And now notice that for the rest of the $c_b$s, the difference becomes constant (Pi) very fast:

ListPlot[Differences[Table[FindRoot[cb Cot[cb] + 1, {cb, Pi (n + 1/2),
n Pi, (n + 1) Pi}][[1, 2]], {n, 0, 100}]]]

enter image description here

Hence a good approximation to account for the rest of the $c_b$s could be

FullSimplify[Sum[2 (cb[[-1]] + i Pi) Sin[(cb[[-1]] + i Pi) x/L] E^(a x), {i, \[Infinity]}]]
(*(2 E^((a + (I Pi)/L) x) ((Pi + cb[[-1]]) Sin[(x cb[[-1]])/L] - 
cb[[-1]] Sin[(x (Pi + cb[[-1]]))/L]))/(-1 + E^((I Pi x)/L))^2*)

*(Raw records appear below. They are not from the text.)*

(** X10: an exception raised inside the loop leaves the handler only when
    it is outside [Exception]; any other exception that leaves the [try]
    statement was raised by the [close] call itself.  In particular no
    [WebSocketDisconnect] raised by [receive] or [send_text] leaves it. *)
Theorem only_close_or_base_escapes rec inbox fs tr fs' (e : exn) :
  serve rec inbox fs = (tr, fs', inl e) ->
  (exists msg, e = BaseException msg /\ Forall loop_call tr) \/
  (exists tr0 reason, tr = tr0 ++ [Close 1011 reason (Some e)] /\
                      Forall loop_call tr0).
Proof.
  rewrite serve_eq.
  destruct (loop rec inbox fs) as [[tr0 fs0] r0] eqn:Hloop.
  apply loop_loop_calls in Hloop.
  destruct r0 as [[c|msg|msg]|en]; try discriminate.
  - destruct (outgoing_shape (Close 1011 msg) fs0) as [o Ho].
    unfold close. rewrite Ho.
    destruct o as [e'|]; intros [= <- <- <-]. right. by eexists _, _.
  - intros [= <- <- <-]. left. by eexists.
Qed.

Lemma emitted_cons (c : io) tr :
  emitted (c :: tr) =
    match c with
    | SendText s None => s :: emitted tr
    | _ => emitted tr
    end.
Proof. by destruct c as [o|got|s [e|]|code reason o]. Qed.

Lemma received_cons (c : io) tr :
  received (c :: tr) =
    match c with
    | Receive got => got :: received tr
    | _ => received tr
    end.
Proof. by destruct c. Qed.

Lemma paces_credit (p p' : phase) tr :
  paces p tr = Some p' ->
  (length (emitted tr) + credit p' <= length (received tr) + credit p)%nat.
Proof.
  revert p. induction tr as [|c tr IH]; intros p.
  - cbn. intros [= <-]. lia.
  - cbn [paces]. destruct (pace p c) as [q|] eqn:Hq; [|discriminate].
    intros Hrest. apply IH in Hrest.
    destruct c as [o|got|s [e|]|code reason o], p; cbn in Hq; try discriminate;
      injection Hq as <-; rewrite emitted_cons, received_cons;
      cbn [length credit] in *; lia.
Qed.

(** X11: on every script, from any state of the loop, the events sent are
    at most as many as the frames read, and the frames read at most as
    many as the script holds. *)
Theorem events_bounded_by_frames rec inbox fs :
  match serve rec inbox fs with
  | (tr, _, _) =>
      (length (emitted tr) <= length (received tr))%nat /\
      (length (received tr) <= length inbox)%nat
  end.
Proof.
  destruct (serve rec inbox fs) as [[tr fs'] r] eqn:Hs.
  destruct (serve_paced _ _ _ _ _ _ Hs) as [Hpaced Hpre].
  split; [|by apply prefix_length].
  unfold paced in Hpaced.
  destruct (paces Idle tr) as [p'|] eqn:Hp; [|discriminate].
  apply paces_credit in Hp. cbn in Hp. lia.
Qed.
Lemma alter_member ext key (member : Storage -> Z) st views commands new_settings :
  (forall s change, name change = key ->
     snd (alter_local_setting ext (s, Ok tt) change) = Ok tt ->
     safeGetUInt64 ext (value change)
     = Ok (member (fst (alter_local_setting ext (s, Ok tt) change)))) ->
  (forall acc change, name change <> key ->
     member (fst (alter_local_setting ext acc change)) = member (fst acc)) ->
  (forall changes s, member (setInMemoryMetadata changes s) = member s) ->
  (forall m s, member (set_files_metadata m s) = member s) ->
  isSettingsAlter ext commands = true ->
  new_settings_of ext st commands = Ok new_settings ->
  snd (alter ext st views commands) = Ok tt ->
  (forall s, In s new_settings ->
     setting_changed (old_settings_of st) s = true -> name s = key ->
     safeGetUInt64 ext (value s) = Ok (member (fst (alter ext st views commands))))
  /\ ((forall s, In s new_settings ->
         setting_changed (old_settings_of st) s = true -> name s <> key) ->
      member (fst (alter ext st views commands)) = member st).
Proof.
  intros Hassigned Hkept Hmeta Hfiles Hsettings Hnew.
  rewrite (alter_unfold _ _ _ _ Hsettings), Hnew.
  destruct (alter_loop st views (mode (getTableMetadata st)) (old_settings_of st)
              new_settings [] []) as [changed|e] eqn:Hloop; [|discriminate].
  pose proof (alter_loop_ok_NoDup _ _ _ _ _ _ Hloop) as Hnd.
  apply alter_loop_changed in Hloop. cbn [app] in Hloop. subst changed.
  set (changed := filter (setting_changed (old_settings_of st)) new_settings).
  set (st1 := set_files_metadata (alterSettings ext changed (files_metadata st)) st).
  destruct (fold_left (alter_local_setting ext) changed (st1, Ok tt))
    as [st2 [[]|e]] eqn:Hfold; cbn [fst snd]; [intros _|discriminate].
  rewrite Hmeta. split.
  - intros s Hin Hchanged Hname.
    pose proof (member_assigned ext key member Hassigned Hkept changed st1 s) as H.
    rewrite Hfold in H. apply H.
    + clear - Hnd. subst changed. induction new_settings as [|x rest IH]; [constructor|].
      cbn [map] in Hnd. apply NoDup_cons_iff in Hnd. destruct Hnd as [Hnin Hnd].
      cbn [filter]. destruct (setting_changed (old_settings_of st) x); [|exact (IH Hnd)].
      cbn [map]. constructor; [|exact (IH Hnd)].
      intros Hx. apply Hnin. apply in_map_iff in Hx. destruct Hx as (y & Hy & Hin).
      apply filter_In in Hin. rewrite <- Hy. apply in_map, Hin.
    + apply filter_In. split; assumption.
    + exact Hname.
    + reflexivity.
  - intros Hnone.
    pose proof (member_kept ext key member Hkept changed (st1, Ok tt)) as H.
    rewrite Hfold in H. cbn [fst] in H. rewrite H; [apply Hfiles|].
    intros change Hin. apply filter_In in Hin. destruct Hin as [Hin Hchanged].
    exact (Hnone change Hin Hchanged).
Qed.
(** * go-share: chunking, chunk store, tracker registry and chunk transfer

    A shallow embedding of the Go packages [internal/file], [internal/peer]
    and [internal/tracker] of go-share, and the properties of its
    specification that concern them.

    Conventions of the embedding:
    - Go's [int64] and [int] (64 bits) are [Z] with the wrap-around written
      out ([wrap64]); [/] on them is Go's truncating division ([Z.quot]).
    - a file on disk is the list of its bytes; [Seek] followed by a read is
      [drop]; [Stat().Size()] is the length.
    - errors are values of a sum type; run-time panics are a third outcome.
    - [crypto/sha256] is implemented in full (FIPS 180-4), so that every
      definition below evaluates on concrete inputs. *)

From Stdlib Require Import ZArith Lia List Strings.Byte String Ascii.
From stdpp Require Import base tactics option list strings gmap.
(** ** Score *)

(** C2. In every reachable session the score is computed without error, it
    is the number of user answers whose selected answer
    [quizData[questionIndex].answers[answerIndex]] is marked correct, and it
    lies between 0 and the number of questions. Whenever the score is
    computed at all it is that count. *)
Theorem score_counts_correct_answers (s : Session) :
  (forall k, score s = Ok k -> k = correctAnswers s) /\
  (reachable s ->
   exists k,
     score s = Ok k /\
     k = lengthZ (filter (fun ua =>
                            match nthZ (quizData s) (questionIndex ua) with
                            | Some q =>
                                match nthZ (answers q) (answerIndex ua) with
                                | Some a => isCorrect a
                                | None => false
                                end
                            | None => false
                            end) (userAnswers s)) /\
     0 <= k <= lengthZ (quizData s)).
Proof.
  split.
  - intros k Hk. apply score_fold_inv in Hk. unfold correctAnswers. lia.
  - intros Hr. destruct (reachable_invariant Hr) as [Hnd Hb].
    exists (correctAnswers s). split; [|split].
    + unfold score. rewrite (score_fold 0 Hb). reflexivity.
    + reflexivity.
    + unfold correctAnswers.
      pose proof (filter_split_length (selectedIsCorrect (quizData s)) (userAnswers s))
        as Hsplit.
      assert (Hlen : (List.length (userAnswers s) <= List.length (quizData s))%nat).
      { rewrite <- (length_map questionIndex (userAnswers s)).
        apply bounded_keys_length; [exact Hnd|].
        rewrite Forall_map. eapply Forall_impl; [|exact Hb].
        intros ua [Hq _]. exact Hq. }
      unfold lengthZ. lia.
Qed.

Lemma score_counts_correct_answers_witness :
  score Samples.midQuizSession = Ok 1 /\
  lengthZ (quizData Samples.midQuizSession) = 3.
Proof.
  assert (Hreach : reachable Samples.midQuizSession).
  { apply (@play_reachable Samples.midQuiz initialSession); [constructor|].
    vm_compute. reflexivity. }
  destruct (score_counts_correct_answers Samples.midQuizSession) as [Hcount Hrange].
  destruct (Hrange Hreach) as (k & Hk & _ & _).
  split; [|reflexivity].
  rewrite Hk. f_equal. apply Hcount in Hk. rewrite Hk. reflexivity.
Defined.

(** ** Stored answers stay inside the quiz *)

(** C10. In every reachable session each stored user answer has a question
    index inside the quiz data and an answer index inside that question's
    answers, so the indexing done by the score never reads outside them and
    the score is computed without error. Quiz generation either leaves quiz
    data and user answers as they are or, on success, installs the new quiz
    data and empties the user answers in the same step. *)
Theorem userAnswers_in_bounds (s : Session) :
  reachable s ->
  Forall (fun ua =>
            0 <= questionIndex ua < lengthZ (quizData s) /\
            exists q,
              nthZ (quizData s) (questionIndex ua) = Some q /\
              0 <= answerIndex ua < lengthZ (answers q) /\
              exists a, nthZ (answers q) (answerIndex ua) = Some a)
         (userAnswers s) /\
  isOk (score s) = true /\
  (forall host rng s',
     In s' (handleGenerateQuiz host rng s) ->
     (quizData s' = quizData s /\ userAnswers s' = userAnswers s) \/
     (userAnswers s' = [] /\ currentQuestionIndex s' = 0 /\ appState s' = TAKING_QUIZ)) /\
  (forall host rng fd questions,
     fileData s = Some fd ->
     lengthZ (selectedTopics s) <> 0 ->
     generateQuizQuestions host (base64 fd) (mimeType fd) (selectedTopics s)
       (questionCount s) = Ok questions ->
     let s' := settle (handleGenerateQuiz host rng s) s in
     quizData s' = fst (randomize questions rng) /\ userAnswers s' = []).
Proof.
  intros Hr. destruct (reachable_invariant Hr) as [Hnd Hb].
  split; [|split; [|split]].
  - eapply Forall_impl; [|exact Hb].
    intros ua (Hq & q & Hsome & Ha). split; [exact Hq|].
    exists q. split; [exact Hsome|]. split; [exact Ha|].
    now apply nthZ_in_bounds.
  - unfold score. rewrite (score_fold 0 Hb). reflexivity.
  - intros host rng s'. apply handleGenerateQuiz_trace.
  - intros host rng fd questions Hfd Hsel Hgen s'. subst s'.
    rewrite (handleGenerateQuiz_success host rng s Hfd Hsel Hgen). split; reflexivity.
Qed.

Lemma userAnswers_in_bounds_witness :
  userAnswers Samples.midQuizSession
  = [ {| questionIndex := 0; answerIndex := 1 |};
      {| questionIndex := 1; answerIndex := 0 |} ] /\
  Forall (fun ua => 0 <= questionIndex ua < lengthZ (quizData Samples.midQuizSession))
         (userAnswers Samples.midQuizSession) /\
  isOk (score Samples.midQuizSession) = true.
Proof.
  assert (Hreach : reachable Samples.midQuizSession).
  { apply (@play_reachable Samples.midQuiz initialSession); [constructor|].
    vm_compute. reflexivity. }
  destruct (userAnswers_in_bounds Hreach) as (Hall & Hok & _).
  split; [reflexivity|]. split; [|exact Hok].
  eapply Forall_impl; [|exact Hall]. intros ua [H _]. exact H.
Defined.

(** ** Advancing through the quiz *)

Lemma handleNextQuestion_inner (s : Session) :
  currentQuestionIndex s < lengthZ (quizData s) - 1 ->
  handleNextQuestion s = setCurrentQuestionIndex (currentQuestionIndex s + 1) s.
Proof.
  intros H. unfold handleNextQuestion.
  apply Z.ltb_lt in H. now rewrite H.
Qed.

Lemma handleNextQuestion_last (s : Session) :
  lengthZ (quizData s) - 1 <= currentQuestionIndex s ->
  handleNextQuestion s = setAppState REVIEW s.
Proof.
  intros H. unfold handleNextQuestion.
  apply Z.ltb_ge in H. now rewrite H.
Qed.

(** A run over the questions that remain: every state before the last is in
    TAKING_QUIZ, the last is in REVIEW, and the step into REVIEW is the only
    one of its kind. *)
Lemma takeQuiz_run (choices : list Z) : forall s : Session,
  appState s = TAKING_QUIZ ->
  choices <> [] ->
  currentQuestionIndex s + lengthZ choices = lengthZ (quizData s) ->
  exists before final,
    takeQuiz choices s = (before ++ [final])%list /\
    Forall (fun t => appState t = TAKING_QUIZ) before /\
    appState final = REVIEW /\
    currentQuestionIndex final = lengthZ (quizData s) - 1 /\
    reviewEntries s (takeQuiz choices s) = 1%nat.
Proof.
  induction choices as [|c rest IH]; intros s Hst Hne Hlen; [contradiction|].
  set (s1 := handleAnswerSelect (currentQuestionIndex s) c s).
  assert (Hs1 : appState s1 = TAKING_QUIZ) by exact Hst.
  assert (Hc1 : currentQuestionIndex s1 = currentQuestionIndex s) by reflexivity.
  assert (Hq1 : quizData s1 = quizData s) by reflexivity.
  destruct rest as [|c' rest].
  - (* the last question *)
    unfold lengthZ in Hlen. simpl List.length in Hlen.
    assert (Hlast : handleNextQuestion s1 = setAppState REVIEW s1).
    { apply handleNextQuestion_last. rewrite Hc1, Hq1. unfold lengthZ. lia. }
    exists [s1], (setAppState REVIEW s1).
    simpl takeQuiz. fold s1. rewrite Hlast.
    split; [reflexivity|]. split; [repeat constructor; exact Hs1|].
    split; [reflexivity|]. split; [simpl; unfold lengthZ; lia|].
    simpl. rewrite Hst. reflexivity.
  - (* a question before the last *)
    assert (Hinner : handleNextQuestion s1
                     = setCurrentQuestionIndex (currentQuestionIndex s + 1) s1).
    { rewrite <- Hc1. apply handleNextQuestion_inner. rewrite Hc1, Hq1.
      unfold lengthZ in *. simpl List.length in Hlen. lia. }
    set (s2 := setCurrentQuestionIndex (currentQuestionIndex s + 1) s1) in *.
    destruct (IH s2) as (before & final & Hrun & Hbefore & Hfinal & Hidx & Hcount).
    + exact Hst.
    + discriminate.
    + unfold lengthZ in *. simpl List.length in *. simpl. lia.
    + exists (s1 :: s2 :: before), final.
      change (takeQuiz (c :: c' :: rest) s)
        with (s1 :: handleNextQuestion s1 :: takeQuiz (c' :: rest) (handleNextQuestion s1)).
      rewrite Hinner. fold s2. rewrite Hrun.
      split; [reflexivity|].
      split; [constructor; [exact Hs1|]; constructor; [exact Hst | exact Hbefore]|].
      split; [exact Hfinal|]. split; [exact Hidx|].
      rewrite <- Hrun.
      change (reviewEntries s (s1 :: s2 :: takeQuiz (c' :: rest) s2))
        with ((if AppState_eqb (appState s) TAKING_QUIZ && AppState_eqb (appState s1) REVIEW
               then 1 else 0)
              + ((if AppState_eqb (appState s1) TAKING_QUIZ && AppState_eqb (appState s2) REVIEW
                  then 1 else 0)
                 + reviewEntries s2 (takeQuiz (c' :: rest) s2)))%nat.
      rewrite Hcount, Hs1.
      replace (appState s2) with TAKING_QUIZ by (symmetry; exact Hst).
      rewrite Hst. reflexivity.
Qed.
(** * Road-tile SVG generators: port/mask codec, rotation deriver, dedup

    A shallow embedding of the three generator scripts
    - [generate-using-8bit.py]            (module [Mask8]),
    - [generate-using-8bit-start-goal.py] (module [Marker]),
    - [generate.py]                       (module [TileKeyGen]),
    together with the properties of the port/mask codec, of the rotation
    deriver and of the deduplication by mask.

    Python integers that are never negative (bit indices, masks, angles,
    coordinates, counters) are [N]; the loop index of [enumerate], from
    which the code subtracts one, is [Z].  Dictionaries that are only
    looked up are [gmap]s, dictionaries that are iterated are association
    lists in insertion order, and the [set] of used masks is a [gset]. *)

From Stdlib Require Import NArith ZArith Ascii DecimalString.
From stdpp Require Import gmap strings list.

(** ** The Python runtime, as far as the scripts use it *)

Inductive exn : Type :=
| KeyError (key : string)
| IndexError
| ValueError (msg : string).

Inductive result (A : Type) : Type :=
| Ok (a : A)
| Raise (e : exn).
Arguments Ok {A} a.
Arguments Raise {A} e.

(** What a run does to the outside world, in order. *)
Inductive event : Type :=
| MakeDirs (dir : string)
| Print (line : string)
| WriteFile (path : string) (text : string).

(** A computation: the events it performed, then its value or the exception
    that stopped it. *)
Definition run (A : Type) : Type := (list event * result A)%type.

Definition trace {A} (r : run A) : list event := r.1.
Definition outcome {A} (r : run A) : result A := r.2.

Definition run_ret {A} (a : A) : run A := ([], Ok a).
Definition run_bind {A B} (f : A → run B) (m : run A) : run B :=
  match m with
  | (t, Ok a) => let r := f a in (t ++ r.1, r.2)
  | (t, Raise e) => (t, Raise e)
  end.

#[global] Instance run_mret : MRet run := @run_ret.
#[global] Instance run_mbind : MBind run := @run_bind.

Definition emit (e : event) : run unit := ([e], Ok tt).
Definition lift {A} (r : result A) : run A := ([], r).

(** The names of the files written by a trace, in writing order. *)
Fixpoint written (t : list event) : list string :=
  match t with
  | [] => []
  | WriteFile path _ :: t' => path :: written t'
  | _ :: t' => written t'
  end.

(** The lines printed by a trace, in order. *)
Fixpoint printed (t : list event) : list string :=
  match t with
  | [] => []
  | Print line :: t' => line :: printed t'
  | _ :: t' => printed t'
  end.

(** [l[i]] on a Python list: a negative index counts from the end. *)
Definition py_index {A} (l : list A) (i : Z) : result A :=
  let j := if (i <? 0)%Z then (i + Z.of_nat (length l))%Z else i in
  if (j <? 0)%Z then Raise IndexError
  else match l !! Z.to_nat j with
       | Some x => Ok x
       | None => Raise IndexError
       end.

So the final expression for the model function becomes:

getmodel[a_, cbMax_] := With[{cb = Table[FindRoot[cb Cot[cb] + a L,
{cb, Pi (n + 1/2), n Pi, (n + 1) Pi}][[1, 2]], {n, 0, cbMax}]},
1 - Sum[2 cb[[i]] Sin[cb[[i]] x/L] E^(a x), {i, cbMax + 1}] -
((2 E^((a + (I Pi)/L) x) ((Pi + cb[[-1]]) Sin[(x cb[[-1]])/L] - 
cb[[-1]] Sin[(x (Pi + cb[[-1]]))/L]))/(-1 + E^((I Pi x)/L))^2)]

Depending on the x-values of your data, a and L choose some cbMax that is sufficiently high for the model to converge and then do:

error[a_?NumericQ] := (
y[x_] = getmodel[a, cbMax]; Total[(dataY - Map[y, dataX])^2])

FindArgMin[error[a], {a, 1, 2}]

And there is a.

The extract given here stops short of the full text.